If code throws ImportError, AttributeError, or TypeError, introspect the installed package and adapt the example to match the actual API rather than retrying.

Quality Reports

Generate quality reports for FASTQ files using FastQC and aggregate multiple reports with MultiQC.

"Run quality control on FASTQ files" → Generate per-base quality, adapter content, and duplication plots, then aggregate across samples.
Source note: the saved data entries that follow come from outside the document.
(* ===== verification/Heap.v ===== *)
(** The C allocator the library calls ([malloc]/[free], or the injected pair of
    the [*_with_allocator] entry points), with the effects the callers have to
    survive: an allocation may fail, a failed allocation sets [errno], and a
    release may clobber [errno]. *)

From S2P Require Import Prelude.

(** A memory cell: [None] has not been written since the block was handed
    out, [Some b] holds the byte [b]. *)
Abbreviation cell := (option Z).

Record heap := Heap {
  h_oracle : list bool;        (** outcome of the coming allocations; then success *)
  h_next : Z;                  (** next fresh address, never null *)
  h_live : gmap Z Z;           (** live blocks and their sizes *)
  h_faults : nat;              (** releases of an address that is not live *)
  h_freed : list (list cell);  (** contents of the released blocks, newest first *)
  h_errno : Z;
  h_clobber : Z                (** what a release leaves in [errno] *)
}.

Definition ENOMEM : Z := 12.
Definition EAGAIN : Z := 11.

Definition allocate (h : heap) (size : Z) : option Z * heap :=
  match h_oracle h with
  | false :: rest =>
      (None, Heap rest (h_next h) (h_live h) (h_faults h) (h_freed h) ENOMEM (h_clobber h))
  | oracle =>
      (Some (h_next h),
       Heap (tail oracle) (h_next h + 1) (<[h_next h := size]> (h_live h))
         (h_faults h) (h_freed h) (h_errno h) (h_clobber h))
  end.

Definition deallocate (h : heap) (addr : Z) (contents : list cell) : heap :=
  match h_live h !! addr with
  | Some _ =>
      Heap (h_oracle h) (h_next h) (delete addr (h_live h)) (h_faults h)
        (contents :: h_freed h) (h_clobber h) (h_clobber h)
  | None =>
      Heap (h_oracle h) (h_next h) (h_live h) (S (h_faults h))
        (contents :: h_freed h) (h_clobber h) (h_clobber h)
  end.

Definition set_errno (h : heap) (e : Z) : heap :=
  Heap (h_oracle h) (h_next h) (h_live h) (h_faults h) (h_freed h) e (h_clobber h).

(** Contents of a structure the code releases without clearing it: unknown. *)
Definition opaque_image (size : Z) : list cell := repeatZ None size.
Definition zero_image (size : Z) : list cell := repeatZ (Some 0) size.

(** Fresh addresses are above every live one. *)
Definition heap_wf (h : heap) : Prop :=
  0 < h_next h /\ map_Forall (fun a _ => 0 < a < h_next h) (h_live h).

(** The blocks [h'] has that [h] had not, and nothing else changed hands. *)
Definition same_blocks (h h' : heap) : Prop :=
  h_live h' = h_live h /\ h_faults h' = h_faults h.

Lemma heap_wf_fresh h : heap_wf h -> h_live h !! h_next h = None.
Proof.
  intros [_ Hl]. destruct (h_live h !! h_next h) eqn:E; [|done].
  specialize (Hl _ _ E); simpl in Hl; lia.
Qed.

Lemma allocate_spec h size p h' :
  heap_wf h -> allocate h size = (p, h') ->
  heap_wf h' /\ h_faults h' = h_faults h /\ h_freed h' = h_freed h /\
  h_clobber h' = h_clobber h /\ h_next h <= h_next h' /\
  match p with
  | Some a => a = h_next h /\ h_next h' = a + 1 /\ h_live h' = <[a := size]> (h_live h) /\
              h_live h !! a = None
  | None => h_live h' = h_live h
  end.
Proof.
  intros Hwf; pose proof (heap_wf_fresh _ Hwf); destruct Hwf as [Hn Hl].
  unfold allocate; destruct (h_oracle h) as [|[] ?]; intros [= <- <-]; simpl;
    split_and!; try done; try lia.
  all: split; simpl; [lia|]; apply map_Forall_insert_2; [lia|];
    intros a s Ha; specialize (Hl a s Ha); simpl in Hl; lia.
Qed.

Lemma deallocate_live h a contents :
  is_Some (h_live h !! a) ->
  h_live (deallocate h a contents) = delete a (h_live h) /\
  h_faults (deallocate h a contents) = h_faults h /\
  h_freed (deallocate h a contents) = contents :: h_freed h.
Proof. intros [s Hs]; unfold deallocate; by rewrite Hs. Qed.

Lemma deallocate_wf h a contents : heap_wf h -> heap_wf (deallocate h a contents).
Proof.
  intros [Hn Hl]; unfold deallocate; destruct (h_live h !! a); split; simpl; try done.
  by apply map_Forall_delete.
Qed.

Lemma deallocate_next h a contents : h_next (deallocate h a contents) = h_next h.
Proof. unfold deallocate; by destruct (h_live h !! a). Qed.


(** The heap is as it was for everybody else. *)
Definition heap_kept (h h' : heap) : Prop :=
  h_errno h' = h_errno h /\ h_faults h' = h_faults h /\ heap_wf h'.

(** ** Ownership

    [heap_split f h bs R]: the live blocks of [h] are the blocks [bs] (address
    and size), which are distinct, and the blocks [R] of everybody else; [f]
    faulty releases have happened. *)
Record heap_split (f : nat) (h : heap) (bs : list (Z * Z)) (R : gmap Z Z) : Prop := {
  hs_wf : heap_wf h;
  hs_faults : h_faults h = f;
  hs_nodup : NoDup bs.*1;
  hs_apart : forall a, a ∈ bs.*1 -> R !! a = None;
  hs_live : h_live h = list_to_map bs ∪ R
}.

Lemma split_start h : heap_wf h -> heap_split (h_faults h) h [] (h_live h).
Proof.
  intros Hh. split; [done|done|apply NoDup_nil_2|by intros a ?%elem_of_nil|].
  simpl. by rewrite (left_id_L ∅ (∪)).
Qed.

Lemma split_end f h R : heap_split f h [] R -> h_live h = R.
Proof. intros [_ _ _ _ Hl]. simpl in Hl. by rewrite (left_id_L ∅ (∪)) in Hl. Qed.

Lemma split_alloc f h bs R n a h' :
  heap_split f h bs R -> allocate h n = (Some a, h') -> heap_split f h' ((a, n) :: bs) R.
Proof.
  intros [Hh Hf Hnd Hap Hl] Ha.
  destruct (allocate_spec _ _ _ _ Hh Ha) as (Hh' & Hf' & _ & _ & _ & _ & _ & Hl' & Hfr).
  rewrite Hl in Hfr. apply lookup_union_None in Hfr as [Hb HR].
  split; [done|congruence| | |].
  - rewrite fmap_cons. apply NoDup_cons. split; [|done]. by apply not_elem_of_list_to_map.
  - intros x. rewrite fmap_cons, elem_of_cons. intros [->|Hx]; [done|by apply Hap].
  - rewrite Hl', Hl. simpl. by rewrite insert_union_l.
Qed.

Lemma split_alloc_none f h bs R n h' :
  heap_split f h bs R -> allocate h n = (None, h') -> heap_split f h' bs R.
Proof.
  intros [Hh Hf Hnd Hap Hl] Ha.
  destruct (allocate_spec _ _ _ _ Hh Ha) as (Hh' & Hf' & _ & _ & _ & Hl').
  split; try done; congruence.
Qed.

Lemma split_free f h bs R a n c :
  heap_split f h ((a, n) :: bs) R -> heap_split f (deallocate h a c) bs R.
Proof.
  intros [Hh Hf Hnd Hap Hl]. rewrite fmap_cons in Hnd. apply NoDup_cons in Hnd as [Hn Hnd].
  simpl in Hl.
  destruct (deallocate_live h a c) as (Hl' & Hf' & _).
  { rewrite Hl. exists n. apply lookup_union_Some_l, lookup_insert_eq. }
  split; [by apply deallocate_wf|congruence|done| |].
  - intros x Hx. apply Hap. rewrite fmap_cons. by right.
  - rewrite Hl', Hl, <- insert_union_l. apply delete_insert_id.
    apply lookup_union_None. split; [by apply not_elem_of_list_to_map|].
    apply Hap. rewrite fmap_cons. by left.
Qed.

Lemma split_perm f h bs bs' R : bs ≡ₚ bs' -> heap_split f h bs R -> heap_split f h bs' R.
Proof.
  intros Hp [Hh Hf Hnd Hap Hl]. assert (Hp1 : bs.*1 ≡ₚ bs'.*1) by (by rewrite Hp).
  split; [done|done|by rewrite <- Hp1| |].
  - intros a Ha. apply Hap. by rewrite Hp1.
  - rewrite Hl. f_equal. by apply list_to_map_proper.
Qed.

Lemma split_errno f h bs R e : heap_split f h bs R -> heap_split f (set_errno h e) bs R.
Proof. by intros [Hh Hf Hnd Hap Hl]. Qed.

Lemma split_kept h h' bs R e :
  heap_split (h_faults h) h' bs R -> e = h_errno h -> heap_kept h (set_errno h' e).
Proof. intros [Hh Hf _ _ _] ->. by split. Qed.

#[export] Hint Resolve deallocate_wf : arrays.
CLI: fastqc *.fastq.gz then multiqc .

FastQC - Single Sample Reports

Basic Usage

bash

# Single file
fastqc sample.fastq.gz

# Multiple files
fastqc *.fastq.gz

# Specify output directory
fastqc -o qc_reports/ sample_R1.fastq.gz sample_R2.fastq.gz

# Set threads
fastqc -t 4 *.fastq.gz

Output Files

FastQC produces two files per input:

sample_fastqc.html - Interactive HTML report
sample_fastqc.zip - Data files and images

Key Modules

Module	What It Shows	Warning Signs
Per base sequence quality	Quality scores across read	Drop below Q20 at 3' end
Per sequence quality	Quality score distribution	Bimodal distribution
Per base sequence content	Nucleotide composition	Imbalance at start (normal)
Per sequence GC content	GC distribution	Secondary peak (contamination)
Per base N content	Unknown bases	High N content
Sequence length distribution	Read lengths	Unexpected variation
Sequence duplication	Duplicate reads	High duplication (PCR)
Overrepresented sequences	Common sequences	Adapter contamination
Adapter content	Adapter sequences	Visible adapter curves

Extract Data from ZIP

bash

# Unzip to access raw data
unzip sample_fastqc.zip

# View summary
cat sample_fastqc/summary.txt

# Get per-base quality
cat sample_fastqc/fastqc_data.txt | grep -A 50 ">>Per base sequence quality"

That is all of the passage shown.